Malaysian man jailed for smuggling seven leopard tortoises in lorry through Singapore Woodlands Checkpoint

Immigration and Checkpoints Authority officers detained Arumugam Achunniah, 42, on July 22, 2020 after they found him in possession of leopard tortoises (pictured), an endangered species. — Singapore Immigration and Checkpoints Authority/Facebook pic
Immigration and Checkpoints Authority officers detained Arumugam Achunniah, 42, on July 22, 2020 after they found him in possession of leopard tortoises (pictured), an endangered species. — Singapore Immigration and Checkpoints Authority/Facebook pic

SINGAPORE, Aug 6 — A Malaysian man was sentenced to two weeks’ jail yesterday for smuggling seven leopard tortoises in his lorry via the Woodlands Checkpoint last month.

Arumugam Achunniah, 42, pleaded guilty to a single charge under the Endangered Species (Import and Export) Act, for importing a scheduled species into Singapore without a permit from the Director-General of Wildlife Trade Control.

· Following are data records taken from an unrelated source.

Definition car_on_corner : yolo_box :=
  {| cls_name := "car"; conf := 9 # 10; xyxy := (99, 99, 199, 199) |}.

Definition person_inside : yolo_box :=
  {| cls_name := "person"; conf := 9 # 10; xyxy := (40, 40, 60, 60) |}.

(** A spot whose corners were clicked in the wrong order: the outline
    crosses itself at (130/3, 130/3) and still encloses area 2500. *)
Definition bow_points : list json := [pt 10 10; pt 110 110; pt 110 10; pt 10 60].

Definition bow_layout : json := JArr [spot_entry "s1" bow_points].

Definition bow_ring : Reference.ring :=
  [(10, 10); (110, 110); (110, 10); (10, 60)]%Q.

Definition car_over_crossing : yolo_box :=
  {| cls_name := "car"; conf := 9 # 10; xyxy := (0, 0, 120, 120) |}.

(** ** The older occupancy test of [spot_mapper.py] *)

(** Line 53, with the constant [0.15] as [t]. *)
Definition both_perspectives (t overlap_area spot_area box_area : Q) : bool :=
  Qgtb (overlap_area / spot_area) t || Qgtb (overlap_area / box_area) t.

(** Lines 96 and 114 of [spotection_system.py] for one detection. *)
Definition min_normalized (t overlap_area spot_area box_area : Q) : bool :=
  Qgtb (overlap_area / Qmin spot_area box_area) t.

Section SpotMapper.
Context `{Shapely}.

(** Lines 46-58: the first detection that passes the test ends the loop.
    Either division raises on a zero area. *)
Fixpoint mapper_occupied (spot_poly : geom) (detections : list (Z * Z * Z * Z))
  : option bool :=
  match detections with
  | [] => Some false
  | (x1, y1, x2, y2) :: rest =>
      let car_box := box x1 y1 x2 y2 in
      match intersection spot_poly car_box with
      | None => None
      | Some inter =>
          if Qeq_bool (area spot_poly) 0 then None
          else if Qgtb (area inter / area spot_poly) (15 # 100) then Some true
          else if Qeq_bool (area car_box) 0 then None
          else if Qgtb (area inter / area car_box) (15 # 100) then Some true
          else mapper_occupied spot_poly rest
      end
  end.
End SpotMapper.

(** ** The calibration editor *)

(** The lines the editor prints. *)
Inductive message :=
| Loaded (n : nat)
| StartingFresh
| PointClicked (n : nat) (x y : Z)
| Added (spot_id : string)
| Cancelled
| Saved (n : nat) (path : string)
| UpdatedLayout
| NoSpotsToSave
| ResetPolygon
| Removed (spot_id : json)
| NoSpotsToUndo.

(** The variables of [complete_lot_calibration] that its closures and its
    main loop share, the files and the printed lines.  [running] is false
    once a [break] has left the main loop. *)
Record editor := {
  spots : list json;
  current_polygon : list (Z * Z);
  spot_counter : Z;
  files : gmap string json;
  printed : list message;
  running : bool
}.

Definition fresh (fs : gmap string json) : editor :=
  {| spots := []; current_polygon := []; spot_counter := 1;
     files := fs; printed := [StartingFresh]; running := true |}.

(** Lines 35-47, with the reference image loaded.  [spots.extend] takes any
    iterable; every exception is swallowed by the bare [except]. *)
Definition start (fs : gmap string json) : editor :=
  match fs !! layout_path with
  | None => fresh fs
  | Some existing_spots =>
      match py_iter existing_spots with
      | None => fresh fs
      | Some items =>
          {| spots := items; current_polygon := [];
             spot_counter := Z.of_nat (length items) + 1;
             files := fs; printed := [Loaded (length items)];
             running := true |}
      end
  end.

(** [f"spot_{spot_counter}"]. *)
Definition spot_name (n : Z) : string :=
  "spot_" ++ NilZero.string_of_int (Z.to_int n).

(** The dict of lines 129-132. *)
Definition new_spot (spot_id : string) (points : list (Z * Z)) : json :=
  JObj [("id", JStr spot_id);
        ("polygon", JArr (map (fun p => JArr [JNum (fst p); JNum (snd p)]) points))].

Inductive mouse_event := EVENT_LBUTTONDOWN | EVENT_OTHER.

(** Lines 119-135. *)
Definition mouse_callback (event : mouse_event) (x y : Z) (st : editor) : editor :=
  match event with
  | EVENT_OTHER => st
  | EVENT_LBUTTONDOWN =>
      let polygon := (current_polygon st ++ [(x, y)])%list in
      let out := (printed st ++ [PointClicked (length polygon) x y])%list in
      if Nat.eqb (length polygon) 4 then
        let spot_id := spot_name (spot_counter st) in
        {| spots := (spots st ++ [new_spot spot_id polygon])%list;
           current_polygon := [];
           spot_counter := spot_counter st + 1;
           files := files st;
           printed := (out ++ [Added spot_id])%list;
           running := running st |}
      else
        {| spots := spots st; current_polygon := polygon;
           spot_counter := spot_counter st; files := files st;
           printed := out; running := running st |}
  end.

Definition ord (c : ascii) : Z := Z.of_nat (nat_of_ascii c).

Definition say (m : message) (st : editor) : editor :=
  {| spots := spots st; current_polygon := current_polygon st;
     spot_counter := spot_counter st; files := files st;
     printed := (printed st ++ [m])%list; running := running st |}.

(** One turn of the main loop after [cv2.waitKey], lines 149-175.  [None]
    is an exception that leaves the function: the subscript of line 173. *)
Definition key_pressed (key : Z) (st : editor) : option editor :=
  if Z.eqb key (ord "q") then
    Some {| spots := spots st; current_polygon := current_polygon st;
            spot_counter := spot_counter st; files := files st;
            printed := (printed st ++ [Cancelled])%list; running := false |}
  else if Z.eqb key (ord "s") then
    if Nat.ltb 0 (length (spots st)) then
      Some {| spots := spots st; current_polygon := current_polygon st;
              spot_counter := spot_counter st;
              files := <[layout_path := JArr (spots st)]>
                         (<[output_json := JArr (spots st)]> (files st));
              printed := (printed st ++ [Saved (length (spots st)) output_json;
                                         UpdatedLayout])%list;
              running := false |}
    else Some (say NoSpotsToSave st)
  else if Z.eqb key (ord "r") then
    Some {| spots := spots st; current_polygon := [];
            spot_counter := spot_counter st; files := files st;
            printed := (printed st ++ [ResetPolygon])%list; running := running st |}
  else if Z.eqb key (ord "u") then
    if Nat.ltb 0 (length (spots st)) then
      match subscript (List.last (spots st) JNull) "id" with
      | None => None
      | Some removed_id =>
          Some {| spots := removelast (spots st);
                  current_polygon := current_polygon st;
                  spot_counter := spot_counter st - 1; files := files st;
                  printed := (printed st ++ [Removed removed_id])%list;
                  running := running st |}
      end
    else Some (say NoSpotsToUndo st)
  else Some st.

(** The commands of the editor. *)
Definition add_point (x y : Z) : editor -> editor := mouse_callback EVENT_LBUTTONDOWN x y.
Definition reset_current : editor -> option editor := key_pressed (ord "r").
Definition undo_last_spot : editor -> option editor := key_pressed (ord "u").
Definition save_and_exit : editor -> option editor := key_pressed (ord "s").
Definition quit_without_saving : editor -> option editor := key_pressed (ord "q").

(** A mouse event with its position. *)
Definition click : Type := mouse_event * Z * Z.

Definition clicked (st : editor) (c : click) : editor :=
  let '(e, x, y) := c in mouse_callback e x y st.

Section MainLoop.
Context `{Canvas}.

(** Lines 49-117: the registry entries are drawn one by one; the pending
    points are integer pairs and always drawn.  Nothing is written. *)
Definition draw_interface (st : editor) : bool :=
  forallb draw_entry (spots st).

(** One turn of the main loop, lines 144-175: the interface is drawn,
    [cv2.waitKey] delivers the pending mouse events to the callback and
    returns a key, and the key is handled. *)
Definition loop_turn (clicks : list click) (key : Z) (st : editor)
  : option editor :=
  if draw_interface st then key_pressed key (fold_left clicked clicks st)
  else None.

(** The main loop over the turns of a session; a [break] ends it. *)
Fixpoint session (turns : list (list click * Z)) (st : editor) : option editor :=
  match turns with
  | [] => Some st
  | (clicks, key) :: rest =>
      if running st then
        match loop_turn clicks key st with
        | None => None
        | Some st' => session rest st'
        end
      else Some st
  end.

End MainLoop.

(** The next spot is numbered after the registry. *)
Definition counter_follows (st : editor) : Prop :=
  spot_counter st = Z.of_nat (length (spots st)) + 1.

(** ** The summary of a pass *)

(** Lines 156-157 of [spotection_system.py]: the occupied snapshots are
    counted and the free ones are the rest. *)
Definition count_occupied (results_data : list snapshot) : nat :=
  length (List.filter is_occupied results_data).

(** [(free, occupied, total)] as printed at line 160. *)
Definition summary (results_data : list snapshot) : nat * nat * nat :=
  let occupied := count_occupied results_data in
  let free := (length results_data - occupied)%nat in
  (free, occupied, length results_data).

Definition is_free (r : snapshot) : bool :=
  match snap_status r with FREE => true | _ => false end.

(** ** More of the calibration editor *)

(** Lines 80-90 of [draw_interface]: with exactly three points pending the
    fourth corner is predicted and the closed outline previewed. *)
Definition preview_point (st : editor) : option (Z * Z) :=
  match current_polygon st with
  | [p1; p2; p3] => Some (fst p1 + fst p3 - fst p2, snd p1 + snd p3 - snd p2)
  | _ => None
  end.

(** A registry entry the main loop can live with: the interface draws it
    and an undo finds its id. *)
Definition entry_ok `{Canvas} (spot : json) : bool :=
  match subscript spot "id" with
  | Some _ => draw_entry spot
  | None => false
  end.

(** Left clicks at the given positions, in order. *)
Definition add_points (points : list (Z * Z)) (st : editor) : editor :=
  fold_left (fun s p => add_point (fst p) (snd p) s) points st.

(** The entry the editor makes for the spot at index [i] of the registry. *)
Definition editor_made (i : nat) (e : json) : Prop :=
  exists points, e = new_spot (spot_name (Z.of_nat i + 1)) points /\
                 length points = 4%nat.

(** With respect to a registry [base], every entry is still the entry of
    [base] at its index or was made by the editor for that index. *)
Definition loaded_or_made (base : list json) (st : editor) : Prop :=
  forall i e, nth_error (spots st) i = Some e ->
              nth_error base i = Some e \/ editor_made i e.

(** ** More of [spot_mapper.py] *)

(** The labels kept at line 29. *)
Definition mapper_labels : list string := ["car"; "truck"; "van"].

(** Lines 23-35: the boxes of the kept detections. *)
Definition mapper_detections (boxes : list yolo_box) : list (Z * Z * Z * Z) :=
  map xyxy (List.filter (fun b => in_classes (cls_name b) mapper_labels) boxes).

(** The test of line 53 on one box, when shapely computes the
    intersection. *)
Definition mapper_passes `{Shapely} (spot_poly : geom) (b : Z * Z * Z * Z)
  : bool :=
  let '(x1, y1, x2, y2) := b in
  match intersection spot_poly (box x1 y1 x2 y2) with
  | Some inter =>
      both_perspectives (15 # 100) (area inter) (area spot_poly)
        (area (box x1 y1 x2 y2))
  | None => false
  end.

(** A polygon of integer points that fit [int32], as the calibration
    editor writes them. *)
Definition integer_point (j : json) : bool :=
  match j with
  | JArr [JNum x; JNum y] => fits_int32 x && fits_int32 y
  | _ => false
  end.

Definition integer_polygon (coords : json) : bool :=
  match coords with
  | JArr points => forallb integer_point points
  | _ => false
  end.

Section SpotMapperPolygon.
Context `{Shapely}.

(** Lines 43-44: the polygon is built from the [int32] array, not from the
    coordinates of the layout themselves. *)
Definition mapper_polygon (polygon_coords : json) : option geom :=
  match int32_array polygon_coords with
  | Some poly_points => Polygon poly_points
  | None => None
  end.

(** Lines 43-58 for the polygon of one spot. *)
Definition mapper_spot_occupied (polygon_coords : json)
    (detections : list (Z * Z * Z * Z)) : option bool :=
  match mapper_polygon polygon_coords with
  | Some spot_poly => mapper_occupied spot_poly detections
  | None => None
  end.

End SpotMapperPolygon.

(** ** The web API, [webapp/spotection_web_api.py] *)

(** What an endpoint answers: a body, or the status code of the
    [HTTPException] it raises (the detail text is left out). *)
Inductive response (A : Type) : Type :=
| Ok (body : A)
| HttpError (status_code : Z).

Leopard tortoises, which are native to eastern and southern Africa, derive their name from the markings on their shells.

They are protected under the Convention on International Trade in Endangered Species (Cites), a multilateral treaty to protect endangered wild plants and animals.

Arumugam was a delivery driver who was supposed to be delivering toilet paper rolls and paper towels to a Singapore company, the court heard.

An acquaintance living in the same neighbourhood in Johor, Malaysia asked him to help take the tortoises to Singapore and deliver them to a Singaporean relative.

Arumugam was meant to meet his neighbour’s Singaporean relative after passing through Woodlands Checkpoint and would have been paid between S$20 and S$50.

He placed the box containing the tortoises behind the driver’s seat to ensure that the box did not fall or get crushed by other items in the driver’s cabin.

He did not know what species the tortoises were but knew that there were tortoises in the box.

Immigration and Checkpoints Authority (ICA) officers detained him at the checkpoint at 10.35am on July 22.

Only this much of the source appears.